Should Polio Survivors Do Exercise for Strengthening?
A Bruno Byte
From Richard L. Bruno, HD, PhD
Director, International Centre for Polio Education
Question: In January I shoveled snow and my left leg became very weak. My knee buckled twice but I caught myself before I fell. I went to my doctor and he sent me right to physical therapy. In the first session I was on the treadmill for 10 minutes, on the bike for 5 and I did straight leg raises with weights around my ankles. I barely made it home, where I fell to the kitchen floor. My legs are even weaker now and they are always burning. Don’t polio survivors need exercise to make weak muscles stronger?
Dr. Bruno’s Response: Your body is answering that question for you, but let me tell you about the research regarding exercise and polio survivors. There have only been about half a dozen small studies that tested around 12 subjects each. And although 90% of the subjects were said to have “Post-Polio Syndrome” or reported new muscle weakness, their legs were much stronger than yours. Subjects were able to ride a bike for 5 minutes and then do straight leg raises multiple times with a weight attached to the ankles 2 to 4 times a week for from six weeks to two years -- something you couldn’t do one time. The studies tested polio survivors’ ability to strengthen their quadriceps muscle, the muscle in the front of your upper leg that allows you to kick your lower leg up while you’re sitting and to “lock” your knee when you're standing. The quadriceps is the muscle that gave out when you fell in the kitchen.

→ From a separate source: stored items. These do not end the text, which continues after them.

Lemma take_incoming_covered now eu iu l m (P : string -> Prop) :
  (forall n u, cooldown_entry now iu n u -> P n) ->
  (forall n, is_Some (m !! n) -> P n) ->
  forall n, is_Some (foldl (take_incoming_reason now eu iu) m l !! n) -> P n.
Proof.
  intros Hi. revert m. induction l as [|[k r] l IH]; intros m Hm; [done|].
  cbn [foldl]. apply IH. intros n. unfold take_incoming_reason.
  destruct (iu !! TrimSpace k) as [u|] eqn:Eu; [|apply Hm].
  destruct (is_empty (TrimSpace k)) eqn:Ek; [apply Hm|]. simpl.
  destruct (live_deadline _ now) eqn:El; [|apply Hm]. simpl.
  destruct (match eu !! TrimSpace k with Some _ => _ | None => _ end); [apply Hm|].
  destruct (is_empty (knownModelCooldownReason r)); [apply Hm|].
  rewrite lookup_insert. case_decide as Hn; [|apply Hm]. intros _. subst n.
  apply (Hi _ u). exists (TrimSpace k). split; [done|]. split; [apply TrimSpace_idemp|].
  split; [by apply is_empty_false|done].
Qed.

(** After a merge every label sits beside a live deadline of
    the merged map: a reason never outlives the cooldown it explains. *)
Theorem merged_reasons_have_deadlines (now : instant) (er ir : gmap string string)
    (eu iu : gmap string instant) (model : string) :
  is_Some (mergeModelCooldownReasons now er ir eu iu !! model) ->
  is_Some (mergeModelCooldowns now eu iu !! model).
Proof.
  intros H. unfold mergeModelCooldownReasons in H.
  apply take_incoming_covered with
    (P := fun n => exists u, cooldown_entry now eu n u \/ cooldown_entry now iu n u) in H.
  - destruct H as [u Hu]. by apply (mergeModelCooldowns_is_Some now eu iu model u).
  - intros n u Hu. eauto.
  - intros n Hn. apply keep_existing_covered in Hn; [naive_solver|].
    intros k. rewrite lookup_empty. by intros [? ?].
Qed.

Lemma merged_reasons_have_deadlines_witness :
  is_Some (mergeModelCooldowns 1 {["m" := 5]} {["n" := 1]} !! "m").
Proof.
  apply (merged_reasons_have_deadlines 1 {["m" := "throttled"]} ∅). by exists "throttled".
Defined.

(** ** Recording a cooldown *)

Lemma known_reason_idemp r : knownModelCooldownReason (knownModelCooldownReason r) = knownModelCooldownReason r.
Proof.
  unfold knownModelCooldownReason.
  destruct (String.eqb r ModelCooldownThrottled || String.eqb r ModelCooldownUnavailable) eqn:E;
    [by rewrite E|done].
Qed.

Lemma ModelCooldownKind_eq a model t :
  ModelCooldownKind (Some a) model t =
  match ModelCooldowns a !! TrimSpace model with
  | Some until =>
      if negb (live_deadline until t) then ""
      else let known := knownModelCooldownReason
                          (default "" (ModelCooldownReasons a !! TrimSpace model)) in
           if negb (is_empty known) then known
           else if ModelCooldownEntitlementFloor <? Time.Sub until t
                then ModelCooldownUnavailable else ModelCooldownThrottled
  | None => ""
  end.
Proof.
  unfold ModelCooldownKind, ModelCooldownRemaining. cbn zeta. rewrite TrimSpace_idemp.
  destruct (ModelCooldowns a !! TrimSpace model) as [until|]; [|done].
  destruct (live_deadline until t) eqn:E; [|done]. simpl.
  unfold live_deadline in E. apply andb_true_iff in E as [_ E]. apply Time.After_true in E.
  assert (1 <= Time.Sub until t) by (apply Time.Sub_ge; unfold max_int64; lia).
  destruct (Z.leb_spec (Time.Sub until t) 0); [lia|done].
Qed.
(* ===== verification/AccountMerge.v ===== *)
(** Mutations of a stored account row: the partial-update merge of
    [account_merge.go], the credential and quality patches, and the quota
    mutations of [redis_store.go]. *)

From S2P Require Import Prelude GoFloat UpstreamErrors Account.

(** ** Credential patches ([credential_patch.go]) *)

(** The new value of the target. *)
Definition patchString (target incoming : string) : string :=
  let value := TrimSpace incoming in if is_empty value then target else value.

(** The access token, refresh token and expiry after the patch, or an error. *)
Definition applyCredentialPatch (channel expected access refresh : string) (expires : instant)
    (accessTarget refreshTarget : string) (expiresTarget : instant) :
    (string * string * instant) + go_error :=
  let expected := TrimSpace expected in
  let refresh := TrimSpace refresh in
  if negb (is_empty expected) && negb (String.eqb refreshTarget expected)
     && negb (String.eqb refreshTarget refresh)
  then inr (Errorf (channel +:+ " credential changed concurrently"))
  else inl (patchString accessTarget access, patchString refreshTarget refresh,
            if Time.IsZero expires then expiresTarget else expires).

(** ** The merge ([account_merge.go], [workbuddy_restriction.go]) *)

Record accountPatch := mkPatch {
  p_acc : Account;
  p_existing : Account;
  p_staleSnapshot : bool
}.

Definition workBuddyMeterReadingIsNewer (acc existing : option Account) : bool :=
  match acc with
  | None => false
  | Some a =>
      if Time.IsZero (wb_SyncedAt (WorkBuddyQuota a)) then false
      else match existing with
           | None => true
           | Some e => negb (Time.Before (wb_SyncedAt (WorkBuddyQuota a))
                                         (wb_SyncedAt (WorkBuddyQuota e)))
           end
  end.
(* ===== verification/AccountStore.v ===== *)
(** The Redis account store ([internal/store/redis_store.go]): keys, index
    sets, the row operations, and the optimistic update loop as a transition
    system in which any number of writers and foreign clients interleave. *)

From Stdlib Require Import Ascii.
From S2P Require Import Prelude GoFloat UpstreamErrors Account AccountMerge Redis AccountCodec.

Definition errAccountUnchanged : go_error := Errorf "account unchanged".

(** [parseSortedInt64s] ([redis_batch.go]). *)
Definition parseSortedInt64s (values : list string) : list Z :=
  merge_sort (≤)%Z (omap (fun value => ParseInt (TrimSpace value)) values).

(** ** The store *)

Section store.
Context {V : Type} {R : Redis V} {Aead : AEAD} {B64 : Base64} {J : AccountJSON V}.
(** [reflect.DeepEqual] on two rows: it never equates rows that differ. *)
Context (DeepEqual : Account -> Account -> bool).
Context (prefix : string) (keyed : bool).

Definition accountsKey (id : Z) : string := prefix +:+ "accounts:id:" +:+ Itoa id.
Definition accountStatsOperationsKey (id : Z) : string :=
  prefix +:+ "accounts:stats_ops:" +:+ Itoa id.
Definition accountsIDsKey : string := prefix +:+ "accounts:ids".
Definition accountsEnabledKey : string := prefix +:+ "accounts:enabled".
Definition accountsNextIDKey : string := prefix +:+ "accounts:next_id".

The studies differed in the way exercises were performed. Two studies asked polio survivors to limit the number of leg lifts if they felt fatigue, told them to rest between bouts of exercise and increased the amount of weight lifted only if there was no “excessive fatigue.” Other studies described their exercise regime as “high-intensity,” “heavy resistance,” or “aggressive.” Two studies required polio survivors do five minutes on an exercise bicycle before they did as many as 30 leg lifts three times each week. In the most aggressive study polio survivors did five minutes on the bicycle followed by a 60 minute exercise class twice a week for 5 months! A polio survivor who is able to do that kind of exercise clearly does not have PPS!
The subjects in the studies had more strength, more endurance, more ability to function and fewer symptoms than you do or do the patients we treat at The Post-Polio Institute. Still, when you read the researchers’ conclusions it sounds like exercises is just the thing to restore muscle strength in polio survivors with PPS. Said one article, “...a supervised training program can lead to significant gains in strength.”
Unfortunately, when you look at the study’s actual data, the benefits of exercise are far from clear. Only 53% of those who exercised had an increase in leg muscle strength of about 26%. About one quarter of the subjects had no change in strength while 21% had a decrease in strength of about 10%. So, more often than not, exercise either had no effect or actually decreased muscle strength.
But there’s more. Well, actually less. Only three studies asked whether exercise had an impact on polio survivors’ ability to function in their daily lives. In one study where exercise was limited by fatigue, there was no measurable change in muscle strength over 2 years, although half of the subjects thought their walking and stair climbing had improved. In one aggressive study there was a 29% muscle strength increase, no improvement in subjects’ ability to do their daily activities, but an increase in muscle fatigue of from 150% to 300%! Muscle fatigue also increased by 21% in another aggressive study in which strength increased by 36%. You have to ask what good comes from any small increases in muscle strength that are not related to improved functional ability but are related to muscle fatigue that increases more than strength does.
Dr. Alan McComas’ performed a study showing that polio survivors who were not treating their muscle weakness and were getting weaker lost 7% of their motor neurons each year. McComas concluded that “polio survivors should not engage in fatiguing exercise or activities that further stress metabolically damaged neurons that are already overworking.” Muscles weakness is a sign of neurons failing and dying. Polio survivors were taught to “use it or lose it” and to exercise until you “feel the burn.” When you feel the burn you are burning out your neurons.
The Bottom Line: Should you do exercise to strengthen newly weakened muscles? No!